** Opening Supplied data block **

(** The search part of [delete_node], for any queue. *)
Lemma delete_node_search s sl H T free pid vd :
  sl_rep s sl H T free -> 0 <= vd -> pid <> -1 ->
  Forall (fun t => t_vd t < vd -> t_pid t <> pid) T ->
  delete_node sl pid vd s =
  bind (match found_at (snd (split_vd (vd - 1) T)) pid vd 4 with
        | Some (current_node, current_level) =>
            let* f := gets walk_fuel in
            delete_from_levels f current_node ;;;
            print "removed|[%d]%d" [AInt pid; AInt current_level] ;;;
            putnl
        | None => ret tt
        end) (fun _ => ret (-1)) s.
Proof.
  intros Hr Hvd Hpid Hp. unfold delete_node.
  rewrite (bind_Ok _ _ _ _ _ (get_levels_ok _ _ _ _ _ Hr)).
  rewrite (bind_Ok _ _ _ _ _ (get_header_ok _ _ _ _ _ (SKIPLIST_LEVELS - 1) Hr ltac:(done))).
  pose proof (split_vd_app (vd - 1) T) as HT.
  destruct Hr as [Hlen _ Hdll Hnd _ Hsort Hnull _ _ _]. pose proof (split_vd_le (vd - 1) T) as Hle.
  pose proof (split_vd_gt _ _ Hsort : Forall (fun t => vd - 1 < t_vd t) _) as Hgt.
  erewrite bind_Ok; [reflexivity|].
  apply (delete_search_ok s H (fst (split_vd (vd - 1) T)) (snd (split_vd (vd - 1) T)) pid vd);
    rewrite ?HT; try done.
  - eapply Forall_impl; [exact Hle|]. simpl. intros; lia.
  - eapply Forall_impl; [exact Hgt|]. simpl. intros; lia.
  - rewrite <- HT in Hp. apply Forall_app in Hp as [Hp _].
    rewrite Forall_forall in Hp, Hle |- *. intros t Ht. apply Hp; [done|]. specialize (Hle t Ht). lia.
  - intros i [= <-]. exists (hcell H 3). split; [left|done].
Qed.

** Closing Supplied data block **

_Problem to work on_
Lines from the one containing "pose proof (split_vd_app (vd - 1) T) as HT." through the last line of the listing are to be restated word for word; no other line may appear.

_Result of the task_
  pose proof (split_vd_app (vd - 1) T) as HT.
  destruct Hr as [Hlen _ Hdll Hnd _ Hsort Hnull _ _ _]. pose proof (split_vd_le (vd - 1) T) as Hle.
  pose proof (split_vd_gt _ _ Hsort : Forall (fun t => vd - 1 < t_vd t) _) as Hgt.
  erewrite bind_Ok; [reflexivity|].
  apply (delete_search_ok s H (fst (split_vd (vd - 1) T)) (snd (split_vd (vd - 1) T)) pid vd);
    rewrite ?HT; try done.
  - eapply Forall_impl; [exact Hle|]. simpl. intros; lia.
  - eapply Forall_impl; [exact Hgt|]. simpl. intros; lia.
  - rewrite <- HT in Hp. apply Forall_app in Hp as [Hp _].
    rewrite Forall_forall in Hp, Hle |- *. intros t Ht. apply Hp; [done|]. specialize (Hle t Ht). lia.
  - intros i [= <-]. exists (hcell H 3). split; [left|done].
Qed.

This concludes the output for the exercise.